- [YOUR GOAL]
The material below contains a line with "(** The value of a run of decimal digits. *)" and a line with "(** The white". Copy exactly those two lines and all lines between them.

── DATA SUPPLIED

(** The checker-count invariant of [evaluate] (lines 134-138) on a board of
    24 points, a 2-entry bar and a 2-entry borne-off array whose counts are
    not negative. *)
Definition valid_board (points bar borne_off : list Z) : Prop :=
  List.length points = 24%nat /\
  List.length bar = 2%nat /\
  List.length borne_off = 2%nat /\
  Forall (fun c => 0 <= c) bar /\
  Forall (fun c => 0 <= c) borne_off /\
  Board.white_count points bar borne_off = Some 15 /\
  Board.black_count points bar borne_off = Some 15.

End PositionId.

(* ===================================================================== *)
(** * 2. Response models (the pydantic classes, lines 41-75)               *)
(* ===================================================================== *)

Record MoveResponse := {
  from_point : Z;
  to_point : Z;
  die_used : Z;
  is_hit : bool;
  is_bear_off : bool
}.

Record PlayResponse := {
  moves : list MoveResponse;
  notation : string
}.

Record RankedPlay := {
  rank : Z;
  play : PlayResponse;
  equity : float;
  win_probability : float;
  equity_difference : float
}.

Record EvaluateResponse := {
  best_play : PlayResponse;
  best_equity : float;
  all_plays : list RankedPlay
}.

Record CubeResponse := {
  recommendation : string;
  no_double_equity : float;
  double_take_equity : float;
  double_pass_equity : float;
  proper_cube_action : string;
  cube_win_probability : float;
  gammon_threat : float
}.

(** [RankedPlay(rank=.., play=.., equity=..)] with the defaults of the
    class: [win_probability = 0.5], [equity_difference = 0.0]. *)
Definition default_win_probability : float := 0.5%float.

(** Python's [str(n)] on an [int]. *)
Definition py_str (n : Z) : string := NilEmpty.string_of_int (Z.to_int n).

(** [sep.join(parts)]. *)
Fixpoint join (sep : string) (parts : list string) : string :=
  match parts with
  | [] => EmptyString
  | [p] => p
  | p :: rest => (p ++ sep ++ join sep rest)%string
  end.

(* ===================================================================== *)
(** * 3. Dice-sum splitting (the second loop of _parse_notation,
         lines 504-531)                                                   *)
(* ===================================================================== *)

Module Split.

(** [for d1 in range(1, 7): d2 = total - d1; if 1 <= d2 <= 6: ...; break].
    [d1s] is the part of the range still to visit; the result is what the
    loop appends to [processed_moves]. *)
Fixpoint split_loop (m : MoveResponse) (total : Z) (d1s : list Z)
  : list MoveResponse :=
  match d1s with
  | [] => []
  | d1 :: rest =>
      let d2 := total - d1 in
      if (1 <=? d2) && (d2 <=? 6) then
        let mid_pt :=
          if to_point m >? from_point m then from_point m + d1
          else from_point m - d1 in
        [ {| from_point := from_point m; to_point := mid_pt; die_used := d1;
             is_hit := false; is_bear_off := false |};
          {| from_point := mid_pt; to_point := to_point m; die_used := d2;
             is_hit := is_hit m; is_bear_off := false |} ]
      else split_loop m total rest
  end.

(** The body of [for m in moves]: what one move contributes. *)
Definition split_move (m : MoveResponse) : list MoveResponse :=
  if (die_used m >? 6) && negb (is_bear_off m) then
    let total := die_used m in
    if total <=? 12 then split_loop m total [1; 2; 3; 4; 5; 6]
    else [m]
  else [m].

(** [processed_moves] after the loop. *)
Definition post_process (moves : list MoveResponse) : list MoveResponse :=
  flat_map split_move moves.

End Split.

(* ===================================================================== *)
(** * 4. Black-perspective transform (GnuBgEngine._transform_for_black)   *)
(* ===================================================================== *)

Module Transform.

Definition transform_move (m : MoveResponse) : MoveResponse :=
  let from_pt :=
    if from_point m =? 0 then 25 else 25 - from_point m in
  let to_pt :=
    if is_bear_off m then from_pt + die_used m else 25 - to_point m in
  {| from_point := from_pt; to_point := to_pt; die_used := die_used m;
     is_hit := is_hit m; is_bear_off := is_bear_off m |}.

(** One entry of [notation_parts]:
    [f"{from_str}/{to_str}{'*' if m.is_hit else ''}"]. *)
Definition move_notation (m : MoveResponse) : string :=
  let from_str := if from_point m =? 0 then "bar"%string else py_str (from_point m) in
  let to_str := if is_bear_off m then "off"%string else py_str (to_point m) in
  (from_str ++ "/" ++ to_str ++ (if is_hit m then "*" else ""))%string.

Definition transform_play (p : PlayResponse) : PlayResponse :=
  let new_moves := map transform_move (moves p) in
  {| moves := new_moves;
     notation := join " " (map move_notation new_moves) |}.

Definition transform_ranked (rp : RankedPlay) : RankedPlay :=
  {| rank := rank rp;
     play := transform_play (play rp);
     equity := (- equity rp)%float;
     win_probability := (1.0 - win_probability rp)%float;
     equity_difference := equity_difference rp |}.

Definition _transform_for_black (result : EvaluateResponse) : EvaluateResponse :=
  let new_best := transform_play (best_play result) in
  let new_all := map transform_ranked (all_plays result) in
  {| best_play := new_best;
     best_equity := (- best_equity result)%float;
     all_plays := new_all |}.

(** What a second application leaves of a move and of a play: the points
    are back, except the destination of a bear-off, which is now
    [from_point + die_used]; the notation is the regenerated one. *)
Definition renormalised_move (m : MoveResponse) : MoveResponse :=
  {| from_point := from_point m;
     to_point := if is_bear_off m then from_point m + die_used m else to_point m;
     die_used := die_used m; is_hit := is_hit m; is_bear_off := is_bear_off m |}.

Definition renormalised_play (p : PlayResponse) : PlayResponse :=
  {| moves := map renormalised_move (moves p);
     notation := join " " (map move_notation (map renormalised_move (moves p))) |}.

Definition renormalised_ranked (rp : RankedPlay) : RankedPlay :=
  {| rank := rank rp;
     play := renormalised_play (play rp);
     equity := equity rp;
     win_probability := (1.0 - (1.0 - win_probability rp))%float;
     equity_difference := equity_difference rp |}.

End Transform.

(* ===================================================================== *)
(** * 5. Exceptions, strings and regular expressions                       *)
(* ===================================================================== *)

(** The exceptions of the adapter; all of them are subclasses of
    [Exception]. *)
Inductive exn :=
| ValueError
| IndexError
| RuntimeError
| OtherError (msg : string).

(** A computation that returns or raises. *)
Inductive result (A : Type) :=
| Ok (a : A)
| Raise (e : exn).
Arguments Ok {A} a.
Arguments Raise {A} e.

Definition bind {A B} (r : result A) (f : A -> result B) : result B :=
  match r with
  | Ok a => f a
  | Raise e => Raise e
  end.

Notation "x <- r ;; k" := (bind r (fun x => k))
  (at level 61, r at next level, right associativity).

Module Str.

(** Characters: [str.isspace] and the class [\s] (in the ASCII range they
    are the codes 9-13, 28-31 and 32), the digits [\d], and [.], which is
    every character but the newline. *)
Definition code (c : ascii) : nat := nat_of_ascii c.

Definition is_space (c : ascii) : bool :=
  let n := code c in
  ((9 <=? n) && (n <=? 13) || (28 <=? n) && (n <=? 32))%nat.

Definition is_digit (c : ascii) : bool :=
  let n := code c in ((48 <=? n) && (n <=? 57))%nat.

Definition is_newline (c : ascii) : bool := (code c =? 10)%nat.

Definition is_char (a : ascii) (c : ascii) : bool := Ascii.eqb a c.

(** [c.lower()] on an ASCII character. *)
Definition lower_char (c : ascii) : ascii :=
  let n := code c in
  if ((65 <=? n) && (n <=? 90))%nat then ascii_of_nat (n + 32) else c.

(** A character of a pattern compiled with [re.IGNORECASE]. *)
Definition is_char_nocase (a : ascii) (c : ascii) : bool :=
  Ascii.eqb (lower_char a) (lower_char c).

Definition lower (s : list ascii) : list ascii := map lower_char s.

Fixpoint eqb_chars (s t : list ascii) : bool :=
  match s, t with
  | [], [] => true
  | a :: s', b :: t' => Ascii.eqb a b && eqb_chars s' t'
  | _, _ => false
  end.

Definition chars (s : string) : list ascii := list_ascii_of_string s.

(** [s.lstrip()], [s.rstrip()], [s.strip()]. *)
Fixpoint lstrip (s : list ascii) : list ascii :=
  match s with
  | c :: tl => if is_space c then lstrip tl else s
  | [] => []
  end.

Definition rstrip (s : list ascii) : list ascii := rev (lstrip (rev s)).
Definition strip (s : list ascii) : list ascii := rstrip (lstrip s).

(** [s.split()]: the maximal runs of characters that are not white space.
    [cur] is the run being read, reversed. *)
Fixpoint split_ws_loop (s : list ascii) (cur : list ascii) : list (list ascii) :=
  match s with
  | [] => match cur with [] => [] | _ => [rev cur] end
  | c :: tl =>
      if is_space c then
        match cur with
        | [] => split_ws_loop tl []
        | _ => rev cur :: split_ws_loop tl []
        end
      else split_ws_loop tl (c :: cur)
  end.

Definition split_ws (s : list ascii) : list (list ascii) := split_ws_loop s [].

(** [s.split(sep)] on a one-character separator. *)
Fixpoint split_on_loop (sep : ascii) (s : list ascii) (cur : list ascii)
  : list (list ascii) :=
  match s with
  | [] => [rev cur]
  | c :: tl =>
      if Ascii.eqb c sep then rev cur :: split_on_loop sep tl []
      else split_on_loop sep tl (c :: cur)
  end.

Definition split_on (sep : ascii) (s : list ascii) : list (list ascii) :=
  split_on_loop sep s [].

(** [c in s] and [s.replace(c, '')]. *)
Definition has_char (c : ascii) (s : list ascii) : bool := existsb (Ascii.eqb c) s.
Definition remove_char (c : ascii) (s : list ascii) : list ascii :=
  filter (fun x => negb (Ascii.eqb c x)) s.

(** [needle in s] on strings. *)
Fixpoint is_prefix (p s : list ascii) : bool :=
  match p, s with
  | [], _ => true
  | a :: p', b :: s' => Ascii.eqb a b && is_prefix p' s'
  | _ :: _, [] => false
  end.

Fixpoint contains (needle s : list ascii) : bool :=
  is_prefix needle s ||
  match s with
  | [] => false
  | _ :: tl => contains needle tl
  end.

(** The value of a run of decimal digits. *)
Definition digit_value (c : ascii) : Z := Z.of_nat (code c - 48).

Definition digits_value (ds : list ascii) : Z :=
  fold_left (fun acc c => 10 * acc + digit_value c) ds 0.

(** The white space that [int] skips at both ends of its argument: the
    codes 9-13 and 32.  [str.strip] removes the codes 28-31 as well;
    [int] does not, and raises ValueError on them. *)
Definition is_int_space (c : ascii) : bool :=
  let n := code c in ((9 <=? n) && (n <=? 13) || (n =? 32))%nat.

Fixpoint int_lstrip (s : list ascii) : list ascii :=
  match s with
  | c :: tl => if is_int_space c then int_lstrip tl else s
  | [] => []
  end.

Definition int_strip (s : list ascii) : list ascii :=
  rev (int_lstrip (rev (int_lstrip s))).

(** [int(s)] in base 10: after the white space at both ends, an optional
    sign and digits, in which single underscores may separate digits.
    (CPython's optional limit on the number of digits is not modelled.) *)
Fixpoint int_digits (s : list ascii) (after_digit : bool) (acc : list ascii)
  : option (list ascii) :=
  match s with
  | [] => if after_digit then Some (rev acc) else None
  | c :: tl =>
      if is_digit c then int_digits tl true (c :: acc)
      else if Ascii.eqb c "_"%char && after_digit then
        match tl with
        | d :: _ => if is_digit d then int_digits tl false acc else None
        | [] => None
        end
      else None
  end.

Definition py_int (s : list ascii) : result Z :=
  let s := int_strip s in
  let '(neg, body) :=
    match s with
    | c :: tl =>
        if Ascii.eqb c "-"%char then (true, tl)
        else if Ascii.eqb c "+"%char then (false, tl)
        else (false, s)
    | [] => (false, s)
    end in
  match int_digits body false [] with
  | Some ds => Ok (if neg then - digits_value ds else digits_value ds)
  | None => Raise ValueError
  end.

(** The binary64 float nearest to [+- num / 10^scale] (ties to even), as
    [float] rounds a decimal literal. *)
Definition float_of_decimal (neg : bool) (num : Z) (scale : nat) : float :=
  SF2Prim
    match num with
    | Z.pos m =>
        SFdiv prec emax (S754_finite neg m 0)
                        (S754_finite false (Z.to_pos (10 ^ Z.of_nat scale)) 0)
    | _ => S754_zero neg
    end.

────

- [SOLUTION BELOW]
(** The value of a run of decimal digits. *)
Definition digit_value (c : ascii) : Z := Z.of_nat (code c - 48).

Definition digits_value (ds : list ascii) : Z :=
  fold_left (fun acc c => 10 * acc + digit_value c) ds 0.

(** The white space that [int] skips at both ends of its argument: the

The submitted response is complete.